Instantly share code, notes, and snippets.

@dylanmcreynolds
Last active June 30, 2020 21:05
Show Gist options
  • Save dylanmcreynolds/b0a7e04723e70ced23454054ce25d27b to your computer and use it in GitHub Desktop.
Save dylanmcreynolds/b0a7e04723e70ced23454054ce25d27b to your computer and use it in GitHub Desktop.

Authorization Thoughts

Data acquired at BES light sources is being stored in a variety of locations with a variety of policies touching on retention, storage, access and requirements to make data public.

More facilities are implementing instances of Bluesky Data Broker, which serves as a data access framework for raw beamline data. Based on up-coming work, analyzed data will also be stored in Data Broker, with an association stored that links analyzed data sets with their raw collected sets. The data is stored in several formats, from mongodb to data files outside of mongodb.

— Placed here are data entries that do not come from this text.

(* ===== verification/HostSpec.v ===== *)
(** * What a host observation admits

    The observation made of a host probe, composed with the scheduler: a host that
    refuses admission offers nothing and no plan starts anything on it; and the
    readiness a node reports of itself is the verdict of its guardrails, not that of
    an update drain. *)

From Stdlib Require Import ZArith Lia String List Floats.SpecFloat.
From stdpp Require Import base tactics list gmap strings.
From S2P Require Import Prelude GoStrings Liveness Domain Scheduler Fixture Envelope Recovery Order Admission.
From S2P Require Import Passes Lanes PassSpec LaneSpec TickSpec Safety Advertise HostProbe.

(** ** An exhausted host *)

(** No envelope, aged or not, offers a slot the host does not have. *)
Lemma freeCapacity_slots input l aged :
  Slots (host_Available (obs_Value (in_Host input))) <= 0 -> Slots (freeCapacity input l aged) <= 0.
Proof.
  intros Ha. unfold freeCapacity.
  destruct (budgetBound_le (if ElasticHostEnvelope (in_Config input) then elasticFree input l (liveResources l) aged
    else staticFree input l) (HostBudget (in_Config input)) (liveResources l)) as (_ & _ & Hs).
  etransitivity; [exact Hs|]. destruct (ElasticHostEnvelope _).
  - unfold elasticFree. destruct (chargeAll _ _ _); [|done]. destruct aged; simpl; lia.
  - unfold staticFree. destruct (chargeAll _ _ _); [|done]. simpl. lia.
Qed.

Section Starved.
Context `{ContentAddress}.

Lemma starved_admits_nothing input insts queue sel :
  wellFormed input -> Slots (host_Available (obs_Value (in_Host input))) <= 0 ->
  positive_demands (in_Config input) sel ->
  Admits (wellFormed input) (withInstances input insts) queue sel -> sel = [].
Proof.
  intros W Ha Hp A. destruct (decide (sel = [])) as [->|Hne]; [done|].
  destruct (admits_fits _ _ _ _ A W) as [Hv _].
  destruct (Hv Hne) as (_ & _ & Hs). destruct (vsum_positive _ _ Hne Hp) as (_ & _ & H1).
  pose proof (freeCapacity_slots (withInstances input insts) (instancesOf (withInstances input insts)) true Ha) as H0.
  unfold linuxFreeAged in Hs. change (in_Config (withInstances input insts)) with (in_Config input) in Hs. lia.
Qed.

Lemma PlanTick_starved input p :
  wellFormed input -> Slots (host_Available (obs_Value (in_Host input))) <= 0 -> PlanTick input = Some p ->
  containsSpawn (plan_Operations p) = false.
Proof.
  intros W Ha E. apply noSpawn_filter. destruct (PlanTick_normal input p E) as [[-> _]|N]; [apply recoveries_noSpawn|].
  destruct N as (ds & sel1 & sel2 & sops1 & sops2 & insts1 & insts2 & deps & N).
  destruct (NormalForm_filters _ _ _ _ _ _ _ _ _ _ _ N) as (-> & _).
  destruct (NormalForm_positive _ _ _ _ _ _ _ _ _ _ W N) as [Hp1 Hp2].
  assert (sel1 = []) as -> by (eapply starved_admits_nothing; [done..|apply N]).
  assert (sel2 = []) as ->.
  { destruct (decide (sel2 = [])) as [|Hne]; [done|].
    destruct (nf_second _ _ _ _ _ _ _ _ _ _ _ N Hne) as (_ & _ & _ & _ & A & _).
    by eapply starved_admits_nothing. }
  pose proof (nf_spawns1 _ _ _ _ _ _ _ _ _ _ _ N) as H1. pose proof (nf_spawns2 _ _ _ _ _ _ _ _ _ _ _ N) as H2.
  inversion H1. by inversion H2.
Qed.
End Starved.

(** ** A host that refuses admission *)

Section Refusing.
Context `{ContentAddress} `{FloatToInt}.

Lemma decisionOf_refused s g draining :
  draining = true \/ Allowed (Evaluate g s 0) = false -> Allowed (decisionOf s g draining) = false.
Proof. unfold decisionOf. destruct draining, (Allowed (Evaluate g s 0)) eqn:E; naive_solver. Qed.

Lemma refused_offers_nothing s capacity g elastic budget draining :
  draining = true \/ Allowed (Evaluate g s 0) = false ->
  host_Available (obs_Value (hostObservation s capacity g elastic budget draining)) = zeroResources.
Proof.
  intros Hr. unfold hostObservation. destruct (hs_Freshness s); try done.
  cbv zeta. destruct (negb _); [done|]. by rewrite decisionOf_refused.
Qed.


(** ** Readiness *)

(** No guardrail gives the reason of an update drain. *)
Lemma Evaluate_reason s g : Reason (Evaluate g s 0) <> updateDrainReason.
Proof. unfold Evaluate. destruct (hs_Freshness s); repeat case_match; try discriminate. Qed.

(** A node is healthy exactly when its probe is fresh, its budget is one the machine
    can honour and its guardrails pass; an update drain does not make it unhealthy. *)
Lemma hostHealthy_guardrails s capacity g elastic budget draining :
  hostHealthy (hostObservation s capacity g elastic budget draining) = true <->
  hs_Freshness s = ProbeFresh /\ budgetExceedsHost s g budget = "" /\ Allowed (Evaluate g s 0) = true.
Proof.
  unfold hostObservation. destruct (hs_Freshness s); [|by split; [done|intros [? _]]..].
  cbv zeta. case_bool_decide as Hb; simpl; [|by split; [done|intros (_ & ? & _)]].
  pose proof (Evaluate_reason s g) as Hn. unfold decisionOf.
  destruct draining, (Allowed (Evaluate g s 0)) eqn:E; simpl; rewrite ?E; simpl.
  all: unfold hostHealthy; simpl; rewrite ?E; simpl; split; try done; try naive_solver.
  all: rewrite bool_decide_eq_true; done.
Qed.
End Refusing.

(** ** A quiet host *)

Module Probe.

#[export] Instance wrapping : FloatToInt := {| unspecifiedInt x := minInt64 |}.

Definition quiet : HostSnapshot :=
  {| hs_Freshness := ProbeFresh; hs_ObservedAt := Node.now; hs_AvailableMemoryMB := 20480; hs_FreeDiskGB := 100;
     hs_FreeInodes := 0; hs_TotalInodes := 0; hs_SwapUsedMB := 0; hs_SwapOuts := 0; hs_CPUidlePercent := floatOf 75;
     hs_LoadAverage := floatOf 1; hs_SwapOutRatePerSecond := floatOf 0; hs_SwapOutRateObserved := true;
     hs_PhysicalCPU := 12; hs_PhysicalMemoryMB := 32768 |}.

Definition guards : Guardrails :=
  {| MinFreeDiskGB := 20; MinFreeInodePercent := floatOf 5; MinAvailableMemoryMB := 4096; MaxSwapUsedMB := 2048;
     SwapOutPagesPerSecond := floatOf 0; MaxLoadAverage := floatOf 0; MinCPUidlePercent := floatOf 0 |}.

(** The mixed node of [Fixture] under the observation of that host. *)
Definition observedInput (draining : bool) : Input :=
  {| Now := Now Node.mixedInput; in_Config := in_Config Node.mixedInput; in_Demands := in_Demands Node.mixedInput;
     in_Instances := in_Instances Node.mixedInput;
     in_Host := hostObservation quiet (Node.vec 8 16384 4) guards false zeroResources draining; Prior := Prior Node.mixedInput |}.

End Probe.

#[local] Existing Instance Probe.wrapping.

Data Broker provides a framework that eases the access of data and metadata for beamline experiments. Bluesky can store beamline data directly in mongodb, and can reference external files collected by detectors, providing users with a unified view of their data with an API that can support multiple analysis tools. It does not, however, provide any built-in enforcement of access controls. One could attempt to control access directly through mongo, but that is not a robust solution.

Many potential use cases exist for accessing data stored in Data Broker. Collaboration teams may want to share data among themselves. These teams can be formed at many levels, from members of listed on an experiment safety form, to members of a larger collaboration team. Eventually, users may want to share data publicly. Additionally, future AI/ML will want to use Data Broker as a way to provide access to data sets. All of these use cases involve policy decisions that require policy enforcement software that needs to be developed. Software tools that access Data Broker (like the Splash web portal or AI framework under planning) needs well thought-out access policy enforcement framework. Such a framework should be carefully thought out and designed.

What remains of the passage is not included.